From the NYTimes magazine (Dog-Waste Management):
In 1978, New York enacted its famous (and widely imitated) "pooper scooper" law, and the city is plainly cleaner, poop-wise, than it was.
But with a fine of just $50 for the first offense, the law doesn't provide much financial incentive to pick up after your dog. Nor does it seem to be vigorously enforced. Let's pretend that 99 percent of all dog owners do obey the law. That still leaves 10,000 dogs whose poop is left in public spaces each day. Over the last year, the city ticketed only 471 dog-waste violations, which suggests that the typical offender stands a roughly 1-in-8,000 chance of getting a ticket. So here's a puzzle: why do so many people pick up after their dogs? This would seem to be a case in which social incentives - the hard glare of a passer-by and the offender's feelings of guilt - are at least as powerful as financial and legal incentives.
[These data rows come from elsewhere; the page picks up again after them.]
(** * Renosims: building surface visualizer (ApiMachine_2_works.py)

    A shallow embedding of the classification, aggregation, catalog and
    column-sort code of [src/ApiMachine_2_works.py], and the properties
    that its specification states about it.

    Numbers.  The program does no arithmetic on the numbers it receives:
    it compares [nz] with a tolerance, copies coordinates and areas, and
    converts table text back with [float].  A decoded JSON number is
    modelled by its exact rational value, and [inf] and [nan] are outside
    the model.  The rounding of [float] to a double matters in one
    place, the Area keys of [sortby]: there the order of two keys is
    stated for numbers that the rounding keeps apart
    ([float_keeps_apart]). *)

From Stdlib Require Import QArith ZArith Lia Lqa Ascii String Permutation Sorted.
From Stdlib Require HexadecimalN Qpower.
From stdpp Require Import base option list sorting gmap strings pretty.

Local Open Scope string_scope.
Local Open Scope list_scope.
Local Open Scope stdpp_scope.

(** ** Python values and exceptions *)

(** A decoded JSON number: a Python [int], or a Python [float] given by
    its value and by its [repr], the text that [str] returns for it (the
    digits are CPython's choice, not this program's). *)
Inductive number : Type :=
  | PyInt (z : Z)
  | PyFloat (q : Q) (repr : string).

Definition num_val (n : number) : Q :=
  match n with
  | PyInt z => inject_Z z
  | PyFloat q _ => q
  end.

(** [str(n)], which tkinter applies to every value of a table row. *)
Definition py_str (n : number) : string :=
  match n with
  | PyInt z => pretty z
  | PyFloat _ repr => repr
  end.

Global Instance number_inhabited : Inhabited number := populate (PyInt 0).

Inductive exn : Type :=
  | KeyError (key : string)
  | ValueError (text : string).

Inductive result (A : Type) : Type :=
  | Ok (a : A)
  | Raise (e : exn).
Arguments Ok {A} a.
Arguments Raise {A} e.

Definition bind {A B} (m : result A) (f : A -> result B) : result B :=
  match m with
  | Ok a => f a
  | Raise e => Raise e
  end.

Notation "x <- m ;; k" := (bind m (fun x => k))
  (at level 100, m at next level, right associativity).

(** [a < b] on Python numbers, by value. *)
Definition Qltb (a b : Q) : bool := negb (Qle_bool b a).

(** ** classify_surface (lines 32-38) *)

Inductive surface_type : Type := Roof | Wall | Floor.

Definition surface_name (s : surface_type) : string :=
  match s with
  | Roof => "Roof"
  | Wall => "Wall"
  | Floor => "Floor"
  end.

Global Instance surface_type_eq_dec : EqDecision surface_type.
Proof. solve_decision. Defined.

(** The default of the keyword argument [epsilon=1e-6]. *)
Definition epsilon_default : Q := 1 # 1000000.

Definition classify_surface (nz : Q) (epsilon : Q) : surface_type :=
  if Qltb epsilon nz then Roof
  else if Qltb nz (- epsilon) then Floor
  else Wall.

(** ** The decoded API response *)

(** A particle is a JSON object: a dictionary from field names to
    numbers.  A building is a JSON object of which the program reads the
    keys ['ehr'] and ['particles']; either may be absent. *)
Record building : Type := {
  ehr : option string;
  particles : option (list (gmap string number))
}.

(** What [response.json()] returned: a list of buildings, or any other
    JSON value. *)
Inductive api_data : Type :=
  | JsonList (buildings : list building)
  | JsonOther.
(** Where an entry of the cache comes from: it was there, up to its
    destination, or the handler has just filed it for the record it
    created or found. *)
Lemma ami_handle_cache e ev c d uid call :
  AMIClient.activeCalls (AMIClient.handle e ev c d).1.1 !! uid = Some call ->
  (exists call0, AMIClient.activeCalls c !! uid = Some call0 /\
                 AMIClient.ac_id call = AMIClient.ac_id call0 /\
                 uniqueId (AMIClient.ac_data call) = uniqueId (AMIClient.ac_data call0)) \/
  (uniqueId (AMIClient.ac_data call) = uid /\
   exists r, getCallByUniqueId uid (AMIClient.handle e ev c d).1.2 = Some r /\
             AMIClient.ac_id call = Some (call_id r)).
Proof.
  destruct ev as [uniqueid ch num name exten | u ch st num | u sub dest dial dch |
                  | u ch cause txt num | | | | | | ]; unfold AMIClient.handle.
  - unfold AMIClient.handleNewChannel. destruct uniqueid as [u|]; [| by eauto].
    destruct (String.eqb u EmptyString); [by eauto |].
    match goal with |- context [createCall e ?cd d] =>
      destruct (createCall_returns_record_id e cd d) as (r & Hr & Hid);
      destruct (createCall e cd d) as [[d1 created] out1] end.
    simpl in Hr, Hid. subst created.
    pose proof (logCallEvent_calls e (Some (call_id r)) "newchannel" "Newchannel" d1) as Hl.
    apply (same_calls_same_record u) in Hl.
    destruct (logCallEvent e (Some (call_id r)) "newchannel" "Newchannel" d1) as [d2 logged].
    simpl in Hl.
    assert (forall out,
      AMIClient.activeCalls
        (AMIClient.with_activeCalls c
           (<[u := {| AMIClient.ac_id := Some (call_id r);
                      AMIClient.ac_data :=
                        {| uniqueId := u; callerId := num; callerName := name;
                           cd_destination := exten; cd_channel := ch;
                           destChannel := None; callState := Some "initiated" |} |}]>
              (AMIClient.activeCalls c)), d2, out : list output).1.1 !! uid = Some call ->
      (exists call0, AMIClient.activeCalls c !! uid = Some call0 /\
                     AMIClient.ac_id call = AMIClient.ac_id call0 /\
                     uniqueId (AMIClient.ac_data call) = uniqueId (AMIClient.ac_data call0)) \/
      (uniqueId (AMIClient.ac_data call) = uid /\
       exists r', getCallByUniqueId uid d2 = Some r' /\
                  AMIClient.ac_id call = Some (call_id r'))) as Hcase.
    { intros out. simpl. destruct (decide (uid = u)) as [-> | Hne].
      - rewrite lookup_insert_eq. intros [= <-]. right. simpl. split; [done |].
        exists r. by rewrite Hl.
      - rewrite lookup_insert_ne by done. by eauto. }
    destruct logged; apply Hcase.
  - unfold AMIClient.handleNewState. destruct (st =? 6)%Z; [| by eauto].
    destruct (updateCallAnswered e u d) as [[d1 ok] out1].
    destruct (AMIClient.activeCalls c !! u) as [call0|]; [| by eauto].
    destruct (logCallEvent e (AMIClient.ac_id call0) "answered" "Newstate" d1) as [d2 logged].
    destruct logged; by eauto.
  - unfold AMIClient.handleDial. destruct (String.eqb sub "Begin"); [| by eauto].
    destruct (AMIClient.activeCalls c !! u) as [call0|] eqn:Ecall; [| by eauto].
    destruct (logCallEvent e (AMIClient.ac_id call0) "dial" "Dial" d) as [d1 logged].
    assert (forall out,
      AMIClient.activeCalls
        (AMIClient.with_activeCalls c
           (<[u := {| AMIClient.ac_id := AMIClient.ac_id call0;
                      AMIClient.ac_data :=
                        {| uniqueId := uniqueId (AMIClient.ac_data call0);
                           callerId := callerId (AMIClient.ac_data call0);
                           callerName := callerName (AMIClient.ac_data call0);
                           cd_destination := js_or dest dial;
                           cd_channel := cd_channel (AMIClient.ac_data call0);
                           destChannel := Some dch;
                           callState := callState (AMIClient.ac_data call0) |} |}]>
              (AMIClient.activeCalls c)), d1, out : list output).1.1 !! uid = Some call ->
      exists call1, AMIClient.activeCalls c !! uid = Some call1 /\
                    AMIClient.ac_id call = AMIClient.ac_id call1 /\
                    uniqueId (AMIClient.ac_data call) = uniqueId (AMIClient.ac_data call1))
      as Hcase.
    { intros out. simpl. destruct (decide (uid = u)) as [-> | Hne].
      - rewrite lookup_insert_eq. intros [= <-]. by exists call0.
      - rewrite lookup_insert_ne by done. by eauto. }
    destruct logged; intros H; left; by apply (Hcase _ H).
  - by eauto.
  - unfold AMIClient.handleHangup.
    destruct (updateCallEnded e u cause txt d) as [[d1 ok] out1].
    destruct (AMIClient.activeCalls c !! u) as [call0|]; [| by eauto].
    destruct (logCallEvent e (AMIClient.ac_id call0) "hangup" "Hangup" d1) as [d2 logged].
    destruct logged; simpl; [| by eauto].
    intros [_ H]%lookup_delete_Some. by eauto.
  - by eauto.
  - simpl. by eauto.
  - simpl. by eauto.
  - unfold AMIClient.on_close, AMIClient.scheduleReconnect.
    repeat (simpl; case_match); simplify_eq; simpl; by eauto.
  - unfold AMIClient.on_connectionTimeout, AMIClient.scheduleReconnect.
    repeat (simpl; case_match); simplify_eq; simpl; by eauto.
  - simpl. by eauto.
Qed.
(** * demeter: a shallow embedding of the backtesting kernel

    The development follows the Python sources:
    - [demeter/squeeth/market.py]  (module [Squeeth]): vault status, vault
      checks, issuance and liquidation;
    - [demeter/deribit/market.py]  (module [Deribit]): order matching, fees,
      settlement of expired options;
    - [demeter/core/actuator.py]   (module [Actuator]): pre-run validation and
      the main loop;
    - [demeter/aave/core.py]       (module [Aave]): the ratios of the lending
      pool library.

    Conventions.
    - A Python [Decimal] is a rational number ([Q]); comparisons are the
      numeric ones ([Qle_bool], [Qeq_bool]).  Arithmetic is exact: the
      28-digit context precision of the [decimal] module is not modelled.
    - A method that mutates its object is a function from the state before the
      call to an [outcome]: the returned value with the state after the call,
      or the raised exception with the state _at the raise_ (Python keeps the
      mutations made before an exception).
    - A method that only reads is a function into [res].
    - The message of an exception is the constant part of the formatted
      message of the source, with the name of the instrument where the source
      puts it first. *)

From stdpp Require Import gmap strings list fin_maps.
From Stdlib Require Import QArith Qround Lqa.

Local Open Scope Q_scope.

(** ** Decimal numbers *)

Module Dec.

Definition Decimal : Type := Q.

Definition leb (a b : Decimal) : bool := Qle_bool a b.
Definition ltb (a b : Decimal) : bool := negb (Qle_bool b a).
Definition geb (a b : Decimal) : bool := Qle_bool b a.
Definition gtb (a b : Decimal) : bool := negb (Qle_bool a b).
Definition eqb (a b : Decimal) : bool := Qeq_bool a b.

(** Python's [min(a, b)]: [b] when [b < a], otherwise [a]. *)
Definition min (a b : Decimal) : Decimal := if ltb b a then b else a.

(** Python's [sum] over a list of decimals. *)
Definition sum (l : list Decimal) : Decimal := fold_left Qplus l 0.

End Dec.

Export Dec.

(** ** Exceptions and outcomes *)

Inductive Exn : Type :=
| DemeterError (msg : string)
| KeyError
| IndexError
| ArithmeticError
| AttributeError.

(** Result of a read-only computation. *)
Inductive res (A : Type) : Type :=
| Val (a : A)
| Exc (e : Exn).
Arguments Val {A} a.
Arguments Exc {A} e.

(** Result of a computation on a state [S]: the state is kept in both cases. *)
Inductive outcome (S A : Type) : Type :=
| Ok (a : A) (s : S)
| Raised (e : Exn) (s : S).
Arguments Ok {S A} a s.
Arguments Raised {S A} e s.

Definition M (S A : Type) : Type := S -> outcome S A.

Definition ret {S A} (a : A) : M S A := fun s => Ok a s.
Definition raise {S A} (e : Exn) : M S A := fun s => Raised e s.
Definition bind {S A B} (c : M S A) (k : A -> M S B) : M S B :=
  fun s => match c s with
           | Ok a s' => k a s'
           | Raised e s' => Raised e s'
           end.
Definition get {S} : M S S := fun s => Ok s s.
Definition modify {S} (f : S -> S) : M S unit := fun s => Ok tt (f s).
(** Run a read-only computation inside a stateful one. *)
Definition lift {S A} (r : res A) : M S A :=
  fun s => match r with Val a => Ok a s | Exc e => Raised e s end.
Definition when {S} (b : bool) (c : M S unit) : M S unit :=
  if b then c else ret tt.

Definition rbind {A B} (r : res A) (k : A -> res B) : res B :=
  match r with Val a => k a | Exc e => Exc e end.

(** [a / b] raises when the divisor is zero. *)
Definition div (a b : Decimal) : res Decimal :=
  if eqb b 0 then Exc ArithmeticError else Val (a / b).

Declare Scope monad_scope.
Delimit Scope monad_scope with monad.
Notation "'do' x <- c ;; k" := (bind c (fun x => k))
  (at level 10, x name, c at level 99, k at level 200) : monad_scope.
Notation "'do' ' p <- c ;; k" := (bind c (fun x => let 'p := x in k))
  (at level 10, p pattern, c at level 99, k at level 200) : monad_scope.

Declare Scope res_scope.
Delimit Scope res_scope with res.
Notation "'do' x <- c ;; k" := (rbind c (fun x => k))
  (at level 10, x name, c at level 99, k at level 200) : res_scope.
Notation "'do' ' p <- c ;; k" := (rbind c (fun x => let 'p := x in k))
  (at level 10, p pattern, c at level 99, k at level 200) : res_scope.
(** The string that the [text] of an item of any kind stands for in the
    joined text: the text itself when it is a string, the empty string
    when it is absent, [undefined] or [null], and the printed form of
    any other value; nothing when that value cannot be printed. *)
Definition text_of (item : val) : option jsstring :=
  match get_opt item (str "text") with
  | JStr s => Some s
  | JUndefined | JNull => Some []
  | other =>
      match toString other with
      | Ok s => Some s
      | Throw => None
      end
  end.

(** The texts of the text-typed items of an array of any values, in
    order; nothing when an item is [undefined] or [null], from which no
    [type] can be read, or when a text cannot be printed. *)
Fixpoint texts_of (items : list val) : option (list jsstring) :=
  match items with
  | [] => Some []
  | JUndefined :: _ | JNull :: _ => None
  | item :: rest =>
      if is_text_block item then
        match text_of item, texts_of rest with
        | Some t, Some ts => Some (t :: ts)
        | _, _ => None
        end
      else texts_of rest
  end.

End Specification.

(* ================================================================= *)
(** ** What the further properties speak of

    Like the definitions of the previous section, these describe inputs
    and expected records; they translate no source code. *)

Section Projections.
Context {NUM : Numbers} {RT : Runtime}.

(** The block logged in place of an image, and the entries logged for a
    tool use, a tool result and a tool definition. *)
Definition image_placeholder : val :=
  JObj [(str "type", JStr (str "image"));
        (str "source", JStr (str "[IMAGE_DATA_OMITTED]"))].

Definition tool_use_entry (block : val) : val :=
  JObj [(str "type", JStr (str "tool_use"));
        (str "name", get_opt block (str "name"));
        (str "id", get_opt block (str "id"))].

Definition tool_result_entry (block : val) : val :=
  JObj [(str "type", JStr (str "tool_result"));
        (str "tool_use_id", get_opt block (str "tool_use_id"))].

Definition tool_descriptor (tool : val) : val :=
  JObj [(str "name", get_opt tool (str "name"));
        (str "description", get_opt tool (str "description"))].

(** The [usage] of an event of type [message_delta] that carries one. *)
Definition usage_of (data : val) : option val :=
  if is_str (get_opt data (str "type")) (str "message_delta")
     && truthy (get_opt data (str "usage"))
  then Some (get_opt data (str "usage"))
  else None.

(** The stop reason of an event of type [message_delta] that carries
    one. *)
Definition stop_reason_of (data : val) : option val :=
  let stop_reason := get_opt (get_opt data (str "delta")) (str "stop_reason") in
  if is_str (get_opt data (str "type")) (str "message_delta")
     && truthy stop_reason
  then Some stop_reason
  else None.

(** The last event for which [f] gives something, and what it gives. *)
Fixpoint last_of (f : val -> option val) (events : list val) : option val :=
  match events with
  | [] => None
  | d :: rest =>
      match last_of f rest with
      | Some x => Some x
      | None => f d
      end
  end.

(** The entry of the tool use an event announces: the event is of type
    [content_block_start] and its block of type [tool_use]. *)
Definition tool_use_of (data : val) : option val :=
  let content_block := get_opt data (str "content_block") in
  if is_str (get_opt data (str "type")) (str "content_block_start")
     && is_str (get_opt content_block (str "type")) (str "tool_use")
  then Some (tool_use_entry content_block)
  else None.

(** The tool uses a sequence of events announces, in order. *)
Fixpoint tool_uses (events : list val) : list val :=
  match events with
  | [] => []
  | d :: rest =>
      match tool_use_of d with
      | Some b => b :: tool_uses rest
      | None => tool_uses rest
      end
  end.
This is the same puzzle, it seems to me, as environmental regs. Enforcement is costly so everyone isn't checked by the gov't, firms are required to self-report their own emissions data, and yet, except for a few (many?) rogues, firms seem to stick with the program and air and water quality has significantly improved in the past 30 years. Economic theory predicts more cheating, I think. Go figure.
Dubner and Levitt go on to suggest a $30 million doggie DNA program to nab those who don't scoop. Whoa. Is dog poop a $30+ million problem in NYC? Using their assumptions, 10,000 dogs whose poop isn't scooped daily, about 3.5 million piles are left on the street each year. The social cost of each pile must be $10 or so to justify the program. I dunno.